### WORK TASK:
Search the records for "Hello" and copy each line that holds it.

### SOURCE MATERIAL:
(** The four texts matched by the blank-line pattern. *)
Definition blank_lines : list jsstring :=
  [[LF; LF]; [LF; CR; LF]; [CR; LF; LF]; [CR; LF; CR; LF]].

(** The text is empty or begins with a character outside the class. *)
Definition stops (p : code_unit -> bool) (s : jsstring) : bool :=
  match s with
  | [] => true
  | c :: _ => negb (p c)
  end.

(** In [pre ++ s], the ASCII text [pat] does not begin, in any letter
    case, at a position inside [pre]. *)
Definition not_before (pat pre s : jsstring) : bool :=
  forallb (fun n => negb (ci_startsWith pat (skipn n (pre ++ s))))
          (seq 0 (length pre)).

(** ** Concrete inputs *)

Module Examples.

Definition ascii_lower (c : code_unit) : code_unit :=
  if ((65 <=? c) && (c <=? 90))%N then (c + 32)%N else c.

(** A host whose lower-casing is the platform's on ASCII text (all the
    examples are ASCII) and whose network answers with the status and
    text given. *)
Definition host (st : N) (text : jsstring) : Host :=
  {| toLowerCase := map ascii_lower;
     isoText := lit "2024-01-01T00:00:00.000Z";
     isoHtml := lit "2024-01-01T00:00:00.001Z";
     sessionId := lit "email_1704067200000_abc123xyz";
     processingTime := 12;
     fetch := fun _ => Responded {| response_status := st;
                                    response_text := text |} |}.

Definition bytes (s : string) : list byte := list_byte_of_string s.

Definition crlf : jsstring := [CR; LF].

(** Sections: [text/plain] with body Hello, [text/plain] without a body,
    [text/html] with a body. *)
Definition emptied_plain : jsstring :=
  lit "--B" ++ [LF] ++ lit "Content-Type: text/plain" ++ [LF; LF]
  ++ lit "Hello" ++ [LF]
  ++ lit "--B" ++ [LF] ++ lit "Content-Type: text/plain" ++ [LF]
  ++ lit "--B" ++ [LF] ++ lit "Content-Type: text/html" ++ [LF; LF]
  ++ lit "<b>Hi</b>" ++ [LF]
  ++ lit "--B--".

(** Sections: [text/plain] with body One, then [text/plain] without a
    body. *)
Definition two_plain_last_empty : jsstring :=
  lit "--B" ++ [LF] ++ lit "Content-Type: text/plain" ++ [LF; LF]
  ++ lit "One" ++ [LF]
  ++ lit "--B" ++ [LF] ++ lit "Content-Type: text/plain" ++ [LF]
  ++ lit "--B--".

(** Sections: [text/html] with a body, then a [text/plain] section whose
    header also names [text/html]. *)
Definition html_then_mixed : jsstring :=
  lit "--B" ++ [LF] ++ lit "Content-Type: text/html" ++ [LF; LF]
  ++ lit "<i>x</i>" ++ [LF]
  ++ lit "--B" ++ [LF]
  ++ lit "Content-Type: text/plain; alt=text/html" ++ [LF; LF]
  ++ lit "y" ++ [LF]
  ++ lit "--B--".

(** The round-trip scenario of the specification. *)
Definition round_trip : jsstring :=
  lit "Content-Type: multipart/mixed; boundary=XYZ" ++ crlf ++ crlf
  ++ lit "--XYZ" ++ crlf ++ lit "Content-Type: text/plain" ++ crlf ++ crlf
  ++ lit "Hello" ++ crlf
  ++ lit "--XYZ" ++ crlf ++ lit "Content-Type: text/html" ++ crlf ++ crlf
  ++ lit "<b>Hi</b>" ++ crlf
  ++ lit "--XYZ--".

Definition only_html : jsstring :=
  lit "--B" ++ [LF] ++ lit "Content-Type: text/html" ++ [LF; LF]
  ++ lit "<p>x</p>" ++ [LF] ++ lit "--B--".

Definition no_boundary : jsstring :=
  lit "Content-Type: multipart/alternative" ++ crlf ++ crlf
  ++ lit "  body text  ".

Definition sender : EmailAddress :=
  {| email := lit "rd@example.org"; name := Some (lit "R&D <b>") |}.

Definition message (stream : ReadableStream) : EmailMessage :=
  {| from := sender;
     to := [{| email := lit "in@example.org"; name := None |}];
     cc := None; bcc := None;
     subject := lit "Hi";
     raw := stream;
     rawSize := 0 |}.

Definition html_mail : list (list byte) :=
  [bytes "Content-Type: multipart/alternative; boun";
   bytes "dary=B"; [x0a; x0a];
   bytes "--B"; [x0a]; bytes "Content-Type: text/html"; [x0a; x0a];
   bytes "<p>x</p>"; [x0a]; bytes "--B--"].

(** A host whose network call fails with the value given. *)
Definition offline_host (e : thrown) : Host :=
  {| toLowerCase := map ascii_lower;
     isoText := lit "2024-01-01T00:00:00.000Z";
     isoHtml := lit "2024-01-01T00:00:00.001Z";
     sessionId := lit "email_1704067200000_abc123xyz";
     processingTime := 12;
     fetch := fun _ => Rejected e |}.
* * *
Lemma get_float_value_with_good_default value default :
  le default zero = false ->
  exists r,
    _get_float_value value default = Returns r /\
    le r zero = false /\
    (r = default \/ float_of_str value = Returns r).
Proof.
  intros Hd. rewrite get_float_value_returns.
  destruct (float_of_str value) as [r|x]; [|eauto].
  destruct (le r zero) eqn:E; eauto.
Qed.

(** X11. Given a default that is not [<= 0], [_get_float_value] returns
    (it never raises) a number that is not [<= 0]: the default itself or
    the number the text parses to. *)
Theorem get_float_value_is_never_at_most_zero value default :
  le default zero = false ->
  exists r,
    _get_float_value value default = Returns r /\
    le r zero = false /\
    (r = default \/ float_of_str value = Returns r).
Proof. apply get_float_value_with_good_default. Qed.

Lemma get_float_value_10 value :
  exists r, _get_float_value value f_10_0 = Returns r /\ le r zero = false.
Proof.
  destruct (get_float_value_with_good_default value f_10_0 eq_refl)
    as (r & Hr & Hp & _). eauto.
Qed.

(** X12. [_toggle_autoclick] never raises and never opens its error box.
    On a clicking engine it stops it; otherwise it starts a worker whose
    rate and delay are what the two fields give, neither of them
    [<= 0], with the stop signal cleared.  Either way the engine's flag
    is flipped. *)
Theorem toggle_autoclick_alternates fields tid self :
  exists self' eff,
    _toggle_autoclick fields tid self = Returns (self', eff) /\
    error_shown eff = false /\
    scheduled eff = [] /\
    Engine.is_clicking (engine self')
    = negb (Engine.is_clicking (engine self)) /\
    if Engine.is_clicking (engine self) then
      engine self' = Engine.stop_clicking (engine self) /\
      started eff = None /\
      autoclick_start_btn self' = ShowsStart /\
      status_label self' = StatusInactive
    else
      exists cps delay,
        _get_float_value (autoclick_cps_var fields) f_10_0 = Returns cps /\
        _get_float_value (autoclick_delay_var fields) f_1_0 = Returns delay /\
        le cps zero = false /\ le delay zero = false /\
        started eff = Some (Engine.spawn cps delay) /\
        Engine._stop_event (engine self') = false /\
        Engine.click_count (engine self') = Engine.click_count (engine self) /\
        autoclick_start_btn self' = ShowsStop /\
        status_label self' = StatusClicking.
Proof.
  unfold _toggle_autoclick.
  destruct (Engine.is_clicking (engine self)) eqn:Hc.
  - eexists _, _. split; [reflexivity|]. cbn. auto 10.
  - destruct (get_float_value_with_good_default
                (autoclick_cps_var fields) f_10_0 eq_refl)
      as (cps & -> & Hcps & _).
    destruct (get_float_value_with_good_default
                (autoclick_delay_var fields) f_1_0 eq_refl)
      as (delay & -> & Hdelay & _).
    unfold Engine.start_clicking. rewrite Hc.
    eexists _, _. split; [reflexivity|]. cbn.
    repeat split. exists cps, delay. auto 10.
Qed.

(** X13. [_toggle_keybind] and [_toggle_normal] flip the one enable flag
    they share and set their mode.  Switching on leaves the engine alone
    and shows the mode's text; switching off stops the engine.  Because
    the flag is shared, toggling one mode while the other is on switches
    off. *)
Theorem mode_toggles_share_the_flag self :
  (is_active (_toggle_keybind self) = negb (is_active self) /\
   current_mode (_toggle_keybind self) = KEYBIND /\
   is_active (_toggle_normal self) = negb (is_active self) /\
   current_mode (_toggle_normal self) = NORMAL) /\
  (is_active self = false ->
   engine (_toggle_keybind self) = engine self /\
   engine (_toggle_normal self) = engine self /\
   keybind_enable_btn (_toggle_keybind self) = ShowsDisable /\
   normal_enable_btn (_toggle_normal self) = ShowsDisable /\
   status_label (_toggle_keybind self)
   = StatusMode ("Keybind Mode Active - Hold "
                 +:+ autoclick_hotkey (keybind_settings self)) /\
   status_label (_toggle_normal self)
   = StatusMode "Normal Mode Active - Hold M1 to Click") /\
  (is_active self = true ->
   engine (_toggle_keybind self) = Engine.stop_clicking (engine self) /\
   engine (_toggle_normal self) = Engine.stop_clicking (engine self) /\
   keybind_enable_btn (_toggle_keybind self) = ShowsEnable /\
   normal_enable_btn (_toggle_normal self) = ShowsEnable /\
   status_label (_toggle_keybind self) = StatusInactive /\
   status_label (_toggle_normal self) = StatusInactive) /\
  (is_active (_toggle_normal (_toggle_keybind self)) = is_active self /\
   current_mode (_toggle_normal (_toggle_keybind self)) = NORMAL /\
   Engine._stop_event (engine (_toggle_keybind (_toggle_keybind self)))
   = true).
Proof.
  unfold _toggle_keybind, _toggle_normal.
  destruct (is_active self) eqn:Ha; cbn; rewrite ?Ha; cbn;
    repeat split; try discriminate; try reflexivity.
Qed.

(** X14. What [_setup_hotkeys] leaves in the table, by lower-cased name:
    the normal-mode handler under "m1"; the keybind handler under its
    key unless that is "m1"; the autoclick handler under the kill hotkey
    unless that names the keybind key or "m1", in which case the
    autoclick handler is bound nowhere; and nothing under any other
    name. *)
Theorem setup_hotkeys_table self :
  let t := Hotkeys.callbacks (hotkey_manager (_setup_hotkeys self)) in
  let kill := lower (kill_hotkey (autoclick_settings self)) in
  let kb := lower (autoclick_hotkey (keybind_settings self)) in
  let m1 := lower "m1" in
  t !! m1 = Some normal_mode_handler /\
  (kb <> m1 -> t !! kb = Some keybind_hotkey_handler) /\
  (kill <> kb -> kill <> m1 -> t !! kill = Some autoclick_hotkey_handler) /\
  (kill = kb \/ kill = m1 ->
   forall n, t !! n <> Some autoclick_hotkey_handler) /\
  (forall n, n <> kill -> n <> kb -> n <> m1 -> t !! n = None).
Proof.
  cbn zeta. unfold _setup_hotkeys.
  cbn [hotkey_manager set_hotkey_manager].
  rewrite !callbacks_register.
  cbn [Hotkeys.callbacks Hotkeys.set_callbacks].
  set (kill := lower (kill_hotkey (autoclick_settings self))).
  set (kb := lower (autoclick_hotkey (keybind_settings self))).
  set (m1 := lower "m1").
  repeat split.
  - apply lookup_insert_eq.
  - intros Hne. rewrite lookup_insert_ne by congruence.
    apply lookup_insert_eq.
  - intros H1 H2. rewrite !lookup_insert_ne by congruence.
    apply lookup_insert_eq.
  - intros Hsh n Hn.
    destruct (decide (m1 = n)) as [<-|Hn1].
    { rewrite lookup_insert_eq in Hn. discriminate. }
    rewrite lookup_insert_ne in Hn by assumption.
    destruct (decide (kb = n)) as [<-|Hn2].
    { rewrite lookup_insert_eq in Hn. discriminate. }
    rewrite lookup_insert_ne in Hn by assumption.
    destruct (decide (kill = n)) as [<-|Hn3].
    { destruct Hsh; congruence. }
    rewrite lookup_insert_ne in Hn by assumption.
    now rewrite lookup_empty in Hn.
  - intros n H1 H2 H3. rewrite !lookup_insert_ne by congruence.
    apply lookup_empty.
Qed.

### RESPONSE BELOW:
(** Sections: [text/plain] with body Hello, [text/plain] without a body,
  ++ lit "Hello" ++ [LF]
  ++ lit "Hello" ++ crlf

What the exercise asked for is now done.